*** Opening of GIVEN DATA ***

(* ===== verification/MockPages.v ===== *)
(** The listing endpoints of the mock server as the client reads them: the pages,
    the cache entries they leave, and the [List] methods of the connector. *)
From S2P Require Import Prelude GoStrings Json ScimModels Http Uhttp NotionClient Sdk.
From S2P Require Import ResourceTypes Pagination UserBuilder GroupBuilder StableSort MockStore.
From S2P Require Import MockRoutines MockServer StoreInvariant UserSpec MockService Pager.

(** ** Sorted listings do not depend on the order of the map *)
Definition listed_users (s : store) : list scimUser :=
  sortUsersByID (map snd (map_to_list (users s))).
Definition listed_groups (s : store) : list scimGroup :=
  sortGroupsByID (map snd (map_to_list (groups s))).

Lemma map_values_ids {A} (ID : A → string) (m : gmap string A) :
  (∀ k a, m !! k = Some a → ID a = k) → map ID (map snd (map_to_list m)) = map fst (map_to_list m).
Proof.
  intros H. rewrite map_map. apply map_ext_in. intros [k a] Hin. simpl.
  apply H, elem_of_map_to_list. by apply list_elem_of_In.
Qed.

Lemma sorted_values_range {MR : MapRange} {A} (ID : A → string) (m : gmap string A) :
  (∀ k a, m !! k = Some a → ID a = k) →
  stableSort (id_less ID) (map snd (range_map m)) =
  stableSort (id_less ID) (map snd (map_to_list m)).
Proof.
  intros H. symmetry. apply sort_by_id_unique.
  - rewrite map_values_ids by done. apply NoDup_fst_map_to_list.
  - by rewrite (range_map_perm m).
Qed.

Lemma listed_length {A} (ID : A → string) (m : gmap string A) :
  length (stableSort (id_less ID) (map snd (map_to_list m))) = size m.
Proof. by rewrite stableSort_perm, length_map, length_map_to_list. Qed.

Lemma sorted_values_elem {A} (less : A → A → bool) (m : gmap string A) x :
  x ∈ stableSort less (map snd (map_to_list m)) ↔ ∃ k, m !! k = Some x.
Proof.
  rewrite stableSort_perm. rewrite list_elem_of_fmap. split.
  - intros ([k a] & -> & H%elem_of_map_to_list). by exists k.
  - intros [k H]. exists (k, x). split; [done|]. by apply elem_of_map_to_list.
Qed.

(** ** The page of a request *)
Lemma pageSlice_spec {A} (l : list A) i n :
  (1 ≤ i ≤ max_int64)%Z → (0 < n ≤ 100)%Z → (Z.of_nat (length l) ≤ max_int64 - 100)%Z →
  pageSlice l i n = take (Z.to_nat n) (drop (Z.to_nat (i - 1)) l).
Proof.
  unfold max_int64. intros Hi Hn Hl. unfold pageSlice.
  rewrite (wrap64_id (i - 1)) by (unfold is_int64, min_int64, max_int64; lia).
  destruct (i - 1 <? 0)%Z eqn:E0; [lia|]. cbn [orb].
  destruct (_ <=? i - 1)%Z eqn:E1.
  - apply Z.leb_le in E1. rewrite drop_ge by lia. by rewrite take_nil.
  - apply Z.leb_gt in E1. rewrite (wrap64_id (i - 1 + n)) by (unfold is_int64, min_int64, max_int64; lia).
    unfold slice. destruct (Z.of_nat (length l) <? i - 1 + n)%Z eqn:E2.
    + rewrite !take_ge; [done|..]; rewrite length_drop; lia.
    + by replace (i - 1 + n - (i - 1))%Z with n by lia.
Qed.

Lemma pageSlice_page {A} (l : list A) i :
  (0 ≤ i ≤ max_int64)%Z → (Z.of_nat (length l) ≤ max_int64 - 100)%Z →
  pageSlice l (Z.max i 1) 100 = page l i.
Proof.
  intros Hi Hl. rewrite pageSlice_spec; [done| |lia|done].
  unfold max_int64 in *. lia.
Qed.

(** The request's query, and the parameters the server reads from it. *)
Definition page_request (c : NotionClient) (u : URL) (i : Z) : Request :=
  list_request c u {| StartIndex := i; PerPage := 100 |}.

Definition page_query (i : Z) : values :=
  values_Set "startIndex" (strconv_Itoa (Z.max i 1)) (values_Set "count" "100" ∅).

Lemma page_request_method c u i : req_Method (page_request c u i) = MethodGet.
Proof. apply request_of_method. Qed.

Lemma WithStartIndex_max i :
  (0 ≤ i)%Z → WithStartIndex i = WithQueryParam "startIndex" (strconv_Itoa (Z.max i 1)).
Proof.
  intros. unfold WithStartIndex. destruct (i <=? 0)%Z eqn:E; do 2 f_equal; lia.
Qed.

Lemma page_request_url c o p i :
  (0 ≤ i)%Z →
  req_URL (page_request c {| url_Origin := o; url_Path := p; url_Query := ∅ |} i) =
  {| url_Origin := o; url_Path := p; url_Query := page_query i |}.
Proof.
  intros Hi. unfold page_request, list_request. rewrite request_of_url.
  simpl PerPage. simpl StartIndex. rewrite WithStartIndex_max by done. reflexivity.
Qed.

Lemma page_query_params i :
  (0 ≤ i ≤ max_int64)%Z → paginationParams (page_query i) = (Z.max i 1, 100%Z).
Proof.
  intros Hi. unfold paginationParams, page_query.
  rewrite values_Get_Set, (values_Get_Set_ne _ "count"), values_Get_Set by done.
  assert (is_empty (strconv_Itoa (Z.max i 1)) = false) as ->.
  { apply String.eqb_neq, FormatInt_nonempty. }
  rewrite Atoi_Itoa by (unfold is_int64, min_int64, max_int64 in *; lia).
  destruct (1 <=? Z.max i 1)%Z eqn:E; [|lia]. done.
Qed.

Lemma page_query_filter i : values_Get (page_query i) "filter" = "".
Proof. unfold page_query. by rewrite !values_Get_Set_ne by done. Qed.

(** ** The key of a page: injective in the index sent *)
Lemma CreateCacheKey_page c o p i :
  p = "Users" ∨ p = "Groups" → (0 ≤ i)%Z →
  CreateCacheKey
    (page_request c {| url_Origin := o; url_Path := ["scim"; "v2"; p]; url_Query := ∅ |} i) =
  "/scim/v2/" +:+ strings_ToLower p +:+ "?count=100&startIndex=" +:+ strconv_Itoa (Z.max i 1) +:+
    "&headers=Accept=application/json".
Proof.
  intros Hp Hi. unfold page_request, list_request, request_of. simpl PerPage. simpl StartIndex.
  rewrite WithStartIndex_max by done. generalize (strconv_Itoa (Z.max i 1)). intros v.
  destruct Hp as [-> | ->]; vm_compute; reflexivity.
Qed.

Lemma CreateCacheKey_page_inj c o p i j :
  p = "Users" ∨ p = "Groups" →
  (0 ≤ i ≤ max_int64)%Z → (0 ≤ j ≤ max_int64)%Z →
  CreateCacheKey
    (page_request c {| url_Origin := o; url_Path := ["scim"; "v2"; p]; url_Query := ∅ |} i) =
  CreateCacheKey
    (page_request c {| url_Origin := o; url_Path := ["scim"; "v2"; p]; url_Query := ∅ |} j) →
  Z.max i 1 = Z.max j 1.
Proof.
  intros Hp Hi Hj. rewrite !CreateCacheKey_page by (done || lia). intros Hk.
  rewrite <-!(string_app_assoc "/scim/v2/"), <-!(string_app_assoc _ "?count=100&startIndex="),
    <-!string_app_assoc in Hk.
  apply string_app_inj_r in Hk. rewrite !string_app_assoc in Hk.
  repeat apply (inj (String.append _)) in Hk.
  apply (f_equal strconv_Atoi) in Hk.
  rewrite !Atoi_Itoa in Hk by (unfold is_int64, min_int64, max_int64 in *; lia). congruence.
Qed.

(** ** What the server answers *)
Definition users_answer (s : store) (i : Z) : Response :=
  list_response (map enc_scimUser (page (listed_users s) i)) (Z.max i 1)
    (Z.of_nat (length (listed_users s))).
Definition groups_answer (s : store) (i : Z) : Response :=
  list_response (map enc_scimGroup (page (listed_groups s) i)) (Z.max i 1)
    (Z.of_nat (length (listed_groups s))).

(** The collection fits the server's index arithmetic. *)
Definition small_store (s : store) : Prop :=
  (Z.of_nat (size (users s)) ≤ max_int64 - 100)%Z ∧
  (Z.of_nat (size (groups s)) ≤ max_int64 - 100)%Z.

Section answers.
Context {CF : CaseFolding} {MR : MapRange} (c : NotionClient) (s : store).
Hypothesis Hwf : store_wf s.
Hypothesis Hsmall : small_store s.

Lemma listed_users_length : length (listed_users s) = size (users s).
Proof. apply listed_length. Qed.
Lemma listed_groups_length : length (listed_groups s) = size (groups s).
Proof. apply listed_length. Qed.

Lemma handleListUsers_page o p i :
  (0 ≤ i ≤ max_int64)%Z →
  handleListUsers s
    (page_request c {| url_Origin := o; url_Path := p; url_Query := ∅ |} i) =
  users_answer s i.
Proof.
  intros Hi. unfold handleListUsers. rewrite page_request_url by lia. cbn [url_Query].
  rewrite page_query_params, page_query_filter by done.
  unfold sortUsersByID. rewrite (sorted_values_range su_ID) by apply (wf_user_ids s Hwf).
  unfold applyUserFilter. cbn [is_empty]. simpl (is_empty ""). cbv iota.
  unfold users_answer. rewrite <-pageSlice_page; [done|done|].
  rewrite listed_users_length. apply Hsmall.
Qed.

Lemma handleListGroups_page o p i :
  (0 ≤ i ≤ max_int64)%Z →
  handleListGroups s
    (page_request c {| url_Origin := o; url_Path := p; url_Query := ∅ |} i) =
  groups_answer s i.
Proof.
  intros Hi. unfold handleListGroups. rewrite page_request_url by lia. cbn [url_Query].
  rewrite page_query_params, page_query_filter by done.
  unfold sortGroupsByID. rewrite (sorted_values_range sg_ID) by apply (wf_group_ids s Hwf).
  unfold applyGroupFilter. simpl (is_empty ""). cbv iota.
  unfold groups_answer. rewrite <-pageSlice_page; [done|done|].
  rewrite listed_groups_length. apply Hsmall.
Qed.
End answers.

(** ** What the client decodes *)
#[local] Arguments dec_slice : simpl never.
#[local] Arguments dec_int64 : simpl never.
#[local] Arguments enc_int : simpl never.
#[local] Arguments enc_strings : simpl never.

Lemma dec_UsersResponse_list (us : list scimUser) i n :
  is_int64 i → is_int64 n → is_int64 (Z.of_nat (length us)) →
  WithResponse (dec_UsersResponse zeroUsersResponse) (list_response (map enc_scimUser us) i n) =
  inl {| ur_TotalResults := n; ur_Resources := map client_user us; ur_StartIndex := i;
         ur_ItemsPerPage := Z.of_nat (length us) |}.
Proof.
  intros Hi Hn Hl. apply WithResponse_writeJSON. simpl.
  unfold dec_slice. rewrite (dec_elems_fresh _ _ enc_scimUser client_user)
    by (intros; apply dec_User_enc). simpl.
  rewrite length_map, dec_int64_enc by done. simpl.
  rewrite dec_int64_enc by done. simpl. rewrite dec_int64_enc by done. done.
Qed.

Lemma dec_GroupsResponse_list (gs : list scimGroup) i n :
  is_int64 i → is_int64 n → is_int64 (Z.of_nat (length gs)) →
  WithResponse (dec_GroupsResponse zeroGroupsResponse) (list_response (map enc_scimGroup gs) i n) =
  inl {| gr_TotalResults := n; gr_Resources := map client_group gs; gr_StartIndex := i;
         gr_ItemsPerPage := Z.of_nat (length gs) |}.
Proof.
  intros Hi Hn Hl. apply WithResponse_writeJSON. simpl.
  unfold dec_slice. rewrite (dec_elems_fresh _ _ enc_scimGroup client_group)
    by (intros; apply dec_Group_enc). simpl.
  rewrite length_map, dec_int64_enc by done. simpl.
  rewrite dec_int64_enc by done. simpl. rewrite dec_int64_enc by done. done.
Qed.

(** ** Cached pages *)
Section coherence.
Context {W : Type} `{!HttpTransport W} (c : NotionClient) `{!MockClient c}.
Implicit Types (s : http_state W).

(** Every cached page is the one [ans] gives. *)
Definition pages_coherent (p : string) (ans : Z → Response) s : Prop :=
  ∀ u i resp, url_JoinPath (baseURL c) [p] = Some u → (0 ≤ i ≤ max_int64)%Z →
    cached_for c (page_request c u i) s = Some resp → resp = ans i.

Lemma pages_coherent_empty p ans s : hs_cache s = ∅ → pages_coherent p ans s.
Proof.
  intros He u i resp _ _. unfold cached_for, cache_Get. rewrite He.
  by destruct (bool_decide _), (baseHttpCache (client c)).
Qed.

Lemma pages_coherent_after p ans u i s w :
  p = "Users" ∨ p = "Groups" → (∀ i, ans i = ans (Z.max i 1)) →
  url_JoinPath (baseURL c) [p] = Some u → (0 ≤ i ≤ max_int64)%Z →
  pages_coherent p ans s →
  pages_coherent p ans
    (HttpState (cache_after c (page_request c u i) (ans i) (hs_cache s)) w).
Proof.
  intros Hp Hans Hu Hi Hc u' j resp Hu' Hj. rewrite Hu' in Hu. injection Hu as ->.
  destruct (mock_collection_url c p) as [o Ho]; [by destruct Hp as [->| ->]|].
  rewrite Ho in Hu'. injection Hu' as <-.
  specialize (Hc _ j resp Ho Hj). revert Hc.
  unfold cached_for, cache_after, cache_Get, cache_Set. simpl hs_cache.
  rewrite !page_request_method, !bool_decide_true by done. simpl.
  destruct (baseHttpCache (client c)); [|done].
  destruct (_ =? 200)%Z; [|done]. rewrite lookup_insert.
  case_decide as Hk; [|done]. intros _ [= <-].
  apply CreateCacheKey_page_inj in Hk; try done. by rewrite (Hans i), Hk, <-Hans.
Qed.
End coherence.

*** Close of GIVEN DATA ***

PROBLEM DESCRIPTION
Set down, exactly as they appear above, all lines from the one that has "by destruct (bool_decide" down to the one that has "pages_coherent p ans s →", including those two and no others.

YOUR SOLUTION
  by destruct (bool_decide _), (baseHttpCache (client c)).
Qed.

Lemma pages_coherent_after p ans u i s w :
  p = "Users" ∨ p = "Groups" → (∀ i, ans i = ans (Z.max i 1)) →
  url_JoinPath (baseURL c) [p] = Some u → (0 ≤ i ≤ max_int64)%Z →
  pages_coherent p ans s →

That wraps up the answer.